The factory recently celebrated a remarkable milestone, delivering its 5,000th vehicle in just 26 days. Such rapid production highlights the efficiency and effectiveness of Lantu’s manufacturing processes, showcasing a model that other automotive manufacturers may seek to emulate.

Strategic Acquisition and Expansion Plans

In July 2025, Dongfeng Lantu made a strategic decision to acquire the Wuhan Dongfeng Yunfeng Automobile Factory. This facility, situated in the Wuhan Economic and Technological Development Zone, previously belonged to Dongfeng Motor Group Co., Ltd. The acquisition cost amounted to 723 million yuan, with land valued at approximately 400,600 yuan per mu, further indicating the financial commitment Lantu is making toward expanding its production capacity.

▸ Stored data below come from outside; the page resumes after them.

(* ===== verification/HttpClient.v ===== *)
(** The client of the patched HTTP package (http13client/client.go): sending a
    request with its cookies and credentials, and following redirects.

    What a transport and a cookie jar answer depends on a state of theirs
    that is a parameter. Responses are numbered as they come, so that the
    bodies still open can be counted. *)

From S2P Require Import Prelude HttpText HttpBody HttpTransfer HttpMessage.
Import Text Transfer Message.

Module Client.

(** The last index of a character, -1 for none. *)
Fixpoint last_index (c : ascii) (s : string) (i : Z) (found : Z) : Z :=
  match s with
  | EmptyString => found
  | String a s => last_index c s (i + 1)%Z (if decide (a = c) then i else found)
  end.
Definition LastIndex (c : ascii) (s : string) : Z := last_index c s 0 (-1).
Definition hasPort (s : string) : bool := (LastIndex "]" s <? LastIndex ":" s)%Z.

Definition shouldRedirectGet (statusCode : Z) : bool := bool_decide (statusCode ∈ [301; 302; 303; 307]%Z).
Definition shouldRedirectPost (statusCode : Z) : bool := bool_decide (statusCode ∈ [302; 303]%Z).

Section client.
Context `{!URLLib} {W : Type}.
Context (Parse_RFC1123 Parse_dashed : string → option Z).

(** A transport, and whether it can cancel requests. *)
Record transport := { RoundTrip : W → Request → W * outcome string Response; can_cancel : bool }.
Record jar := { jar_Cookies : W → URL → list (string * string); jar_SetCookies : W → URL → list Cookie.Cookie → W }.

Record client := {
  Transport : option transport;
  CheckRedirect : option (Request → list Request → option string);
  Jar : option jar;
  Timeout : Z;
}.

Context (DefaultTransport : option transport).

(** A request handed to the transport: what its answer depends on, and the
    answer. *)
Record exchange := Exchange { x_world : W; x_req : Request; x_answer : outcome string Response }.
(** [writeLoop] *)
Inductive wpc := WIdle | WWrite (q : nat) | WReport (q : nat) (ok : bool) | WAnswer (q : nat) (ok : bool) | WExit.

Record pconn := {
  p_key : key;
  broken : bool;
  closed : bool;                 (** also [closech] *)
  expected : nat;                (** [numExpectedResponses] *)
  reqch : option nat;            (** the buffers, of one each *)
  writech : option nat;
  writeErrCh : option bool;      (** true for a nil error *)
  reader : rpc;
  body : bpc;
  writer : wpc;
  handed : list nat;             (** requests handed over, in order (a history) *)
  answering : list nat;          (** those the reader took *)
  writing : list nat;            (** those the writer began to write *)
}.

Definition new_pconn (k : key) : pconn :=
  {| p_key := k; broken := false; closed := false; expected := 0; reqch := None; writech := None; writeErrCh := None;
     reader := RPeek; body := BNone; writer := WIdle; handed := []; answering := []; writing := [] |}.
Fixpoint bits (p : positive) : string :=
  match p with xH => "" | xO p => String "0" (bits p) | xI p => String "1" (bits p) end.
Fixpoint unbits (s : string) : positive :=
  match s with "" => 1%positive | String c s => if decide (c = "1"%char) then xI (unbits s) else xO (unbits s) end.
Lemma unbits_bits p : unbits (bits p) = p.
Proof. induction p as [p IH|p IH|]; cbn [bits unbits]; [rewrite decide_True by done|rewrite decide_False by done|done]; by rewrite IH. Qed.

Definition example_wire (m : out) : serverMsg :=
  let z := zero_serverMsg in
  match m with
  | OBroadcast b =>
      {| sm_Type := b_Type b; sm_ChanId := b_ChanId b; sm_AppId := b_AppId b; sm_TopLevel := b_TopLevel b; sm_Payloads := b_shown b;
         sm_Notifications := []; sm_Reason := ""; sm_SetCookie := "" |}
  | ONotifications n =>
      {| sm_Type := n_Type n; sm_ChanId := ""; sm_AppId := ""; sm_TopLevel := 0; sm_Payloads := []; sm_Notifications := n_shown n;
         sm_Reason := ""; sm_SetCookie := "" |}
  | OOneway m =>
      {| sm_Type := oneway_type m; sm_ChanId := ""; sm_AppId := ""; sm_TopLevel := 0; sm_Payloads := []; sm_Notifications := [];
         sm_Reason := ""; sm_SetCookie := "" |}
  | OPing =>
      {| sm_Type := "ping"; sm_ChanId := ""; sm_AppId := ""; sm_TopLevel := 0; sm_Payloads := []; sm_Notifications := [];
         sm_Reason := ""; sm_SetCookie := "" |}
  | OConnAck _ => z
  end.
Definition tuple_of (m : serverMsg) : string * string * string * Z * list string * list (string * string * string) :=
  (sm_Type m, sm_ChanId m, sm_AppId m, sm_TopLevel m, sm_Payloads m, (λ n, (Msg.AppId n, MsgId n, Payload n)) <$> sm_Notifications m).
Definition of_tuple (t : string * string * string * Z * list string * list (string * string * string)) : serverMsg :=
  let '(T, c, a, top, ps, ns) := t in
  {| sm_Type := T; sm_ChanId := c; sm_AppId := a; sm_TopLevel := top; sm_Payloads := ps;
     sm_Notifications := (λ n, {| Msg.AppId := n.1.1; MsgId := n.1.2; Payload := n.2 |}) <$> ns; sm_Reason := ""; sm_SetCookie := "" |}.
Definition example_encode (m : out) : string := bits (encode (tuple_of (example_wire m))).
Definition example_decode (frame : string) (recv : serverMsg) : option serverMsg := of_tuple <$> decode (unbits frame).

Definition example_cfg : config :=
  {| ExchangeTimeout := 5; HostsCachingExpiryTime := 100; ExpectAllRepairedTime := 50; DeviceId := "dev"; Info := ∅; has_getHost := true;
     fallbackHosts := []; redialDelays := [1%Z; 2%Z]; has_Protocolator := true; ClientSession.clock := Z.of_nat; Unmarshal := example_decode;
     UnmarshalMap := λ _, None; UnmarshalConnAck := λ _, None; ParseDuration := λ _, None |}.

Lemma example_decodes : decodes example_encode example_cfg.
Proof.
  intros m recv Hm. exists (of_tuple (tuple_of (example_wire m))). split.
  - cbn. unfold example_decode, example_encode. by rewrite unbits_bits, decode_encode.
  - assert (Hn : ∀ ns : list Notification, (λ n, {| Msg.AppId := n.1.1; MsgId := n.1.2; Payload := n.2 |}) <$>
      ((λ n, (Msg.AppId n, MsgId n, Payload n)) <$> ns) = ns).
    { intros ns. rewrite <-list_fmap_compose. induction ns as [|[] ns IH]; [done|]. cbn. by f_equal. }
    destruct m as [p| |b|n|[m|m|m]]; cbn in *; try done; split; try done; [rewrite Hm|destruct Hm as [->| ->]|rewrite Hm]; set_solver.
Qed.

Definition example_server (reads : list reply) : ServerSession.loop (gmap string channel) :=
  Loop (example_store, Broker.Session "d" "m" "c" ∅ empty_scratch) (Timer true false) 0 0 reads [] [Sent (OConnAck "10s"); Registered].
Definition example_es : list event := [EvExchange (Some (Unicast (MkUnicastExchange "Ud:d" true)))].
Definition example_server' := (ServerSession.run 10 Z.of_nat example_es (example_server [Reply (Some "ack")])).1.
Definition example_client : @clientSession toyDb () :=
  ClientProps.example_session None 0 true [] [] (inl ∘ example_encode <$> loop_sent (l_trace example_server')) [].

Lemma example_link : link example_encode (l_trace example_server') example_client (trace (loop example_cfg example_client).1).
Proof.
  split.
  - exists 1, []. vm_compute. reflexivity.
  - exists 1. vm_compute. reflexivity.
Qed.

Lemma example_trace : trace (loop example_cfg example_client).1 = trace example_client ++ trace (loop example_cfg example_client).1.
Proof. change (trace example_client) with (@nil cev). rewrite app_nil_l. reflexivity. Qed.
(** What the loop records as seen it settles, whatever it reads, if its
    connection takes what is written and its database works. *)
Lemma loop_rounds_seen fuel recv (s : sess) :
  diligent (D := D) → writes s = [] → length (reads s) < fuel →
  ∃ tr, trace (ClientSession.loop_rounds cfg fuel recv s).1 = trace s ++ tr ∧
    ∀ id, id ∈ seen_of (ClientSession.loop_rounds cfg fuel recv s).1 → id ∈ seen_of s ∨ settled tr id.
Proof.
  intros Hm. revert recv s. induction fuel as [|fuel IH]; intros recv s Hw Hf; [lia|].
  cbn [ClientSession.loop_rounds]. unfold mbind, st_bind. rewrite !(SetDeadline_Ok cfg s Hw).
  unfold ClientSession.or_fail, ClientSession.fail, ClientSession.ReadMessage, ClientSession.read_frame,
    ClientSession.emit, mbind, st_bind, st_try, ClientSession.get, ClientSession.modify; cbn.
  destruct (reads s) as [|[frame|e] rs] eqn:Er; cbn; [exists []; rewrite app_nil_r; split; [done|by left]| |
    exists []; rewrite app_nil_r; split; [done|by left]].
  destruct (Unmarshal cfg frame recv) as [m|] eqn:Eu; cbn; [|exists []; rewrite app_nil_r; split; [done|by left]].
  match goal with |- context [ClientSession.dispatch cfg m ?s1] =>
    pose proof (dispatch_done cfg m s1) as (Hr & tr & Ht & Hd); destruct (dispatch_seen m s1 Hm) as [(s2 & E & Hw2)|(s2 & e & E & HS)];
    [done|rewrite E in Hr, Ht, Hd |- *..] end; cbn in Hr, Ht, Hd |- *.
  - destruct (IH m s2 Hw2) as (tr' & Ht' & Hs); [rewrite Hr; cbn in Hf; lia|].
    exists (ClientSession.Read m :: tr ++ tr'). rewrite Ht', Ht, <- !app_assoc. split; [done|].
    intros id Hid. destruct (Hs id Hid) as [Hid'|?]; [|right; by apply settled_cons, settled_app; right].
    destruct (round_seen _ _ _ _ _ Hd Hid'); [by left|right; by apply settled_cons, settled_app; left].
  - exists (ClientSession.Read m :: tr). rewrite Ht, <- app_assoc. split; [done|]. unfold seen_of. rewrite HS. by left.
Qed.

Lemma loop_seen (s : sess) :
  diligent (D := D) → writes s = [] →
  ∃ tr, trace (ClientSession.loop cfg s).1 = trace s ++ tr ∧
    ∀ id, id ∈ seen_of (ClientSession.loop cfg s).1 → id ∈ seen_of s ∨ settled tr id.
Proof.
  intros Hm Hw. unfold ClientSession.loop, ClientSession.setState, ClientSession.modify, ClientSession.get, mbind, st_bind. cbn -[ClientSession.loop_rounds].
  exact (loop_rounds_seen (Datatypes.S (length (reads s))) ClientSession.zero_serverMsg (ClientSession.upd_state ClientSession.Running s) Hm Hw ltac:(cbn; lia)).
Qed.

(** [Dial] after the connection: [start], and [loop] in its goroutine. *)
Definition talk : st sess ClientSession.cerr () := ClientSession.start cfg;; ClientSession.loop cfg.

Definition hello (levels : gmap string Z) (s : sess) : ConnectMsg :=
  {| cm_Type := "connect"; cm_ClientVer := ""; cm_DeviceId := ClientSession.DeviceId cfg; cm_Authorization := "";
     cm_Cookie := ClientSession.cookie s; cm_Info := ClientSession.Info cfg; cm_Levels := levels |}.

The factory is equipped with five major processes, including stamping and welding, enabling it to adapt production lines for both pure electric and hybrid models. Initially boasting an annual production capacity of 150,000 vehicles, the facility can be scaled up to accommodate 300,000 vehicles as demand increases. With a focus on versatility, Lantu aims to roll out its first batch of Lantu Zhiyin cars from this facility by September 2024, setting a significant goal for the company and its stakeholders.

Conclusion

Dongfeng Lantu’s ambitious plans to upgrade its production lines and enhance capacity reflect a forward-thinking approach to meet the surging demand for new energy vehicles. By prioritizing localization and efficiency, the company is not only contributing to China’s automotive landscape but also positioning itself as a leader in innovation within the industry.

As Lantu prepares for this transformative phase, stakeholders and industry observers will be keenly watching how these enhancements will impact the market and the company’s future growth prospects. With such strategic advancements, Lantu is set to make significant strides in the competitive automotive sector.